Vivir amando y Sufrir esperando

23 marzo, 2011

 

 

 

 

 

 

 

 

 

 

 

Tú  esperas  la  curación:   no  temas,   porque   llegará.

Esperas  verte  libre de tu dolor,  de tu lecho,  del estado de inactividad,  de  incapacidad para aplicarte y para trabajar…

Quieres  volver  a  ser  fuerte,  capaz,  dinámico  como  antes….

Ten confianza:  recobrarás todo y algo más ,  porque el sufrimiento nunca llega para quitarnos,  sino para darnos poderosas  ayudas  en orden al perfeccionamiento de nuestra personalidad.

Sufres,   pero  espera  en  un  mañana  mejor,   si  ésa  es  la  voluntad  de  Dios.

Pero,  mientras tanto,  no te martirices echando la cuenta de los días perdidos al hacer tus planes para el futuro.

  • No  quieras  comenzar  demasiado  pronto.

La eficacia plena del mañana tiene ciertamente sus raíces en la oscura monotonía del presente,  que  te  parece  tan  oscuro  y  tan  interminable.

  • Aprende  a  esperar  pacientemente.
  • Atiende  y  espera  aunque  todo  te  parezca  irremediablemente   perdido.

A veces parece que el dolor nos aplasta con una vehemencia inexorable;  sin embargo,  incluso cuando  parece  que  todo  muere,  algo  inesperado  nace  en  nosotros.

Hay energías ocultas que afloran;   reservas  preciosas que,  contra toda esperanza,  obran el prodigio.

Y  la  vida  volverá  a  sonreírte  más  bella  y  atrayente  que  antes .

Ten  mucha  esperanza,  espera  siempre,   incluso  contra  toda  previsión  humana.

La esperanza descansa  en  tí y  puedes ayudarte a superar el mal que te oprime;  pero está puesta,  sobre todo,  en el  Señor,  a quien  nada le cuesta premiar con un milagro la fe del que cree en  Él.

Con  frecuencia  Él  se  ríe  de  los  cálculos  y  de  los  dictámenes  de  la  ciencia  humana.

  • Él  es  el  dueño  de  la vida.
  • Él,  que  nos  dió y nos la quitará cuando y como le parezca.

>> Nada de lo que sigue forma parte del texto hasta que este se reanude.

(** One entry of the routes is added or replaced by [r], which stands for [d]. *)
Lemma routes_ok_update defs m m' d idx r :
  routes_ok defs m → route_ID d ≠ "" → route_ID r = route_ID d → route_Overlay r = false → routesEqual r d = true →
  m_Routes m' !! idx = Some r → routeIndex m' = <[route_ID d := idx]> (routeIndex m) →
  (∀ i, i ≠ idx → m_Routes m' !! i = m_Routes m !! i) →
  (∀ old, m_Routes m !! idx = Some old → route_ID old = route_ID d ∧ ∀ x, route_agrees old x → route_agrees r x) →
  (∀ j, routeIndex m !! route_ID d = Some j → j = idx) →
  routes_ok (defs ++ [d]) m'.
Proof.
  intros [Hix Hcl Hag Hla] Hd Hid Hov Heq Hr Hindex Hother Hold Huniq. split.
  - intros id i. rewrite Hindex, lookup_insert_Some, Hix. split.
    + intros [[<- <-]|[Hne (x & Hx & <-)]]; [by exists r|]. destruct (decide (i = idx)) as [->|Hi].
      * destruct (Hold _ Hx) as [E _]. congruence.
      * exists x. by rewrite Hother.
    + intros (x & Hx & <-). destruct (decide (i = idx)) as [->|Hi]; [left; rewrite Hr in Hx; by simplify_eq|right].
      rewrite Hother in Hx by done. split; [|by exists x]. intros E. destruct Hi. apply Huniq, Hix. by exists x.
  - intros i x Hx. destruct (decide (i = idx)) as [->|Hi]; [rewrite Hr in Hx; simplify_eq; by rewrite Hid|].
    rewrite Hother in Hx by done. by eapply Hcl.
  - intros x [Hx|Hx]%elem_of_app Hne.
    + destruct (Hag x Hx Hne) as (i & y & Hy & Hyid & Hya). destruct (decide (i = idx)) as [->|Hi].
      * destruct (Hold _ Hy) as [E Hkeep]. exists idx, r. split_and!; [done|congruence|by apply Hkeep].
      * exists i, y. by rewrite Hother.
    + apply list_elem_of_singleton in Hx as ->. exists idx, r. split_and!; [done..|by apply agrees_of_equal].
  - intros i x Hx. rewrite last_filter_snoc. destruct (decide (i = idx)) as [->|Hi].
    + rewrite Hr in Hx. simplify_eq. rewrite decide_True by done. by exists d.
    + rewrite Hother in Hx by done. rewrite decide_False; [by eapply Hla|]. intros E. destruct Hi. apply Huniq, Hix. by exists x.
Qed.

Lemma mergeRoute_ok name defs m d m' :
  routes_ok defs m → numeric d → mergeRoute name m d = inr m' → routes_ok (defs ++ [d]) m' ∧ m_Pools m' = m_Pools m.
Proof.
  intros Hok Hnum. pose proof Hok as [Hix Hcl Hag Hla]. unfold mergeRoute. destruct (decide (route_ID d = "")) as [Hd|Hd].
  { intros [= <-]. split; [|done]. split; [done..| |].
    - intros x [Hx|Hx]%elem_of_app; [by apply Hag|]. apply list_elem_of_singleton in Hx as ->. done.
    - intros i x Hx. rewrite last_filter_snoc, decide_False; [by eapply Hla|]. apply Hcl in Hx as [Hx _]. congruence. }
  destruct (routeIndex m !! route_ID d) as [idx|] eqn:Ei.
  - assert (∃ old, m_Routes m !! idx = Some old ∧ route_ID old = route_ID d) as (old & Hold & Hid) by by apply Hix.
    rewrite Hold. destruct (routesEqual old d) eqn:Eq.
    + intros [= <-]. split; [|done]. eapply (routes_ok_update defs m m d idx old); try done.
      * by eapply Hcl.
      * by rewrite insert_id.
      * intros x Hx. rewrite Hold in Hx. by simplify_eq.
      * intros j Hj. congruence.
    + destruct (route_Overlay d); [|done]. destruct (overlayRoute old d) as [|r] eqn:Eo; [done|]. intros [= <-]. split; [|done].
      assert (route_Overlay r = false ∧ route_ID r = route_ID d) as [Hov Hrid].
      { revert Eo. unfold overlayRoute. destruct (negb _); [done|]. by intros [= <-]. }
      apply overlayRoute_spec in Eo as [Hr Hkeep]. eapply (routes_ok_update defs m _ d idx r); try done; simpl.
      * apply list_lookup_insert_eq. by eapply lookup_lt_Some.
      * by rewrite insert_id.
      * intros i Hi. by apply list_lookup_insert_ne.
      * intros x Hx. rewrite Hold in Hx. by simplify_eq.
      * intros j Hj. congruence.
  - intros [= <-]. split; [|done]. eapply (routes_ok_update defs m _ d (length (m_Routes m)) (cleanRoute d)); try done; simpl.
    + exact (routesEqual_refl d Hnum).
    + apply list_lookup_middle. done.
    + intros i Hi. destruct (decide (i < length (m_Routes m))%nat); [by apply lookup_app_l|].
      rewrite !(lookup_ge_None_2); [done|lia|rewrite length_app; simpl; lia].
    + intros x Hx%lookup_lt_Some. lia.
    + congruence.
Qed.

Lemma mergeRoutes_ok name ds defs m m' :
  routes_ok defs m → Forall numeric ds → foldE (mergeRoute name) m ds = inr m' → routes_ok (defs ++ ds) m' ∧ m_Pools m' = m_Pools m.
Proof.
  revert defs m. induction ds as [|d ds IH]; intros defs m Hok Hnum H; simpl in H.
  { simplify_eq. by rewrite app_nil_r. }
  apply Forall_cons in Hnum as [Hd Hnum]. destruct (mergeRoute name m d) as [|m1] eqn:E; [done|].
  apply (mergeRoute_ok _ defs) in E as [E1 E2]; [|done..].
  destruct (IH _ _ E1 Hnum H) as [H1 H2]. rewrite <- app_assoc in H1. split; [done|congruence].
Qed.

(** ** Pools *)

(** What a definition makes of the pool merged so far; [None] is a conflict. *)
Definition combinePool (o : option Pool) (p : Pool) : option Pool :=
  match o with
  | None => Some (cleanPool p)
  | Some e =>
      if poolsEqual e p then Some e
      else if pool_Overlay p then match overlayPool e p with inr r => Some r | inl _ => None end else None
  end.

(** Processing a pool changes the entry of its name only. *)
Lemma mergePool_spec name m id p m' :
  id ≠ "" → mergePool name m (id, p) = inr m' →
  ∃ r owners, combinePool (m_Pools m !! id) p = Some r ∧ m' = m <| m_Pools ::= <[id := r]> |> <| poolProviders := owners |> ∧
    (∀ x, x ≠ id → owners !! x = poolProviders m !! x) ∧ owners !! id = (if decide (m_Pools m !! id = Some r) then poolProviders m !! id else Some name).
Proof.
  intros Hid. unfold mergePool. rewrite decide_False by done. destruct (m_Pools m !! id) as [e|] eqn:E; cbn [combinePool].
  - destruct (poolsEqual e p) eqn:Eq.
    + intros [= <-]. exists e, (poolProviders m). split_and!; [done| |done|by rewrite decide_True].
      destruct m; simpl in *. by rewrite insert_id.
    + destruct (pool_Overlay p); [|done]. destruct (overlayPool e p) as [|r] eqn:Eo; [done|]. intros [= <-].
      exists r, (<[id := name]> (poolProviders m)). split_and!; [done..| |].
      * intros x Hx. by rewrite lookup_insert_ne.
      * rewrite lookup_insert_eq. case_decide as Hd; [|done]. injection Hd as ->. apply overlayPool_spec in Eo as [Eo _]. congruence.
  - intros [= <-]. exists (cleanPool p), (<[id := name]> (poolProviders m)). split_and!; [done..| |].
    + intros x Hx. by rewrite lookup_insert_ne.
    + by rewrite lookup_insert_eq, decide_False.
Qed.
Lemma mergePool_total name m id p r :
  id ≠ "" → combinePool (m_Pools m !! id) p = Some r → ∃ m', mergePool name m (id, p) = inr m'.
Proof.
  intros Hid. unfold mergePool. rewrite decide_False by done. destruct (m_Pools m !! id) as [e|]; simpl; [|by eexists].
  destruct (poolsEqual e p); [by eexists|]. destruct (pool_Overlay p); [|done]. destruct (overlayPool e p); [done|by eexists].
Qed.
Lemma mergePool_skip name m p : mergePool name m ("", p) = inr m.
Proof. done. Qed.

Lemma mergePool_swap name m x y m1 m2 :
  x.1 ≠ y.1 → mergePool name m x = inr m1 → mergePool name m1 y = inr m2 →
  ∃ m1', mergePool name m y = inr m1' ∧ mergePool name m1' x = inr m2.
Proof.
  destruct x as [x p], y as [y q]. cbn [fst]. intros Hne H1 H2.
  destruct (decide (x = "")) as [->|Hx]; [rewrite mergePool_skip in H1; simplify_eq; by exists m2|].
  destruct (decide (y = "")) as [->|Hy]; [rewrite mergePool_skip in H2; simplify_eq; by exists m|].
  destruct (mergePool_spec _ _ _ _ _ Hx H1) as (r & o1 & Hr & -> & Ho1 & Ho1').
  destruct (mergePool_spec _ _ _ _ _ Hy H2) as (t & o2 & Ht & -> & Ho2 & Ho2'). simpl in *.
  rewrite lookup_insert_ne in Ht, Ho2' by done.
  destruct (mergePool_total name m y q t Hy Ht) as [m1' E]. exists m1'. split; [done|].
  destruct (mergePool_spec _ _ _ _ _ Hy E) as (t' & o1b & Ht' & -> & Hb & Hb'). simplify_eq.
  destruct (mergePool_total name (m <| m_Pools ::= <[y := t]> |> <| poolProviders := o1b |>) x p r Hx) as [m2' E'].
  { simpl. by rewrite lookup_insert_ne. }
  refine (eq_trans E' _). f_equal. destruct (mergePool_spec _ _ _ _ _ Hx E') as (r' & o2b & Hr' & -> & Hc & Hc'). simpl in *.
  rewrite lookup_insert_ne in Hr', Hc' by done. simplify_eq. unfold upd. simpl. f_equal; [by apply insert_insert_ne|].
  apply map_eq. intros k. destruct (decide (k = x)) as [->|Hkx].
  - rewrite Hc', Ho2, Ho1', Hb by done. done.
  - rewrite Hc by done. destruct (decide (k = y)) as [->|Hky]; [by rewrite Hb', Ho2', Ho1|]. by rewrite Hb, Ho2, Ho1.
Qed.

(** The order of visiting the pools does not matter. *)
Lemma mergePools_perm name l l' m m' :
  l ≡ₚ l' → NoDup l.*1 → foldE (mergePool name) m l = inr m' → foldE (mergePool name) m l' = inr m'.
Proof.
  intros HP. revert m. induction HP as [|x l l' HP IH|x y l|l1 l2 l3 H1 IH1 H2 IH2]; intros m Hnd H; simpl in *.
  - done.
  - apply NoDup_cons in Hnd as [_ Hnd]. destruct (mergePool name m x) as [|m1]; [done|]. by apply IH.
  - destruct (mergePool name m y) as [|m1] eqn:E1; [done|]. destruct (mergePool name m1 x) as [|m2] eqn:E2; [done|].
    apply NoDup_cons in Hnd as [Hy _]. rewrite elem_of_cons in Hy.
    destruct (mergePool_swap name m y x m1 m2) as (m1' & -> & ->); [naive_solver|done..].
  - apply IH2; [by rewrite <- H1|]. by apply IH1.
Qed.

Recuerda que, para premiar la fe y la esperanza de quienes recurrían a Él,  no sólo curó muchas veces a enfermos humanamente desahuciados,  sino que,  en medio del estupor de todos,  devolvió  la  vida  a  muertos  ya  enterrados.

Es  el  verdadero  triunfo  de  la  bondad  y  del  poder  de  Dios,  que  quiere  que pongamos  nuestra  esperanza   solamente  en  Él.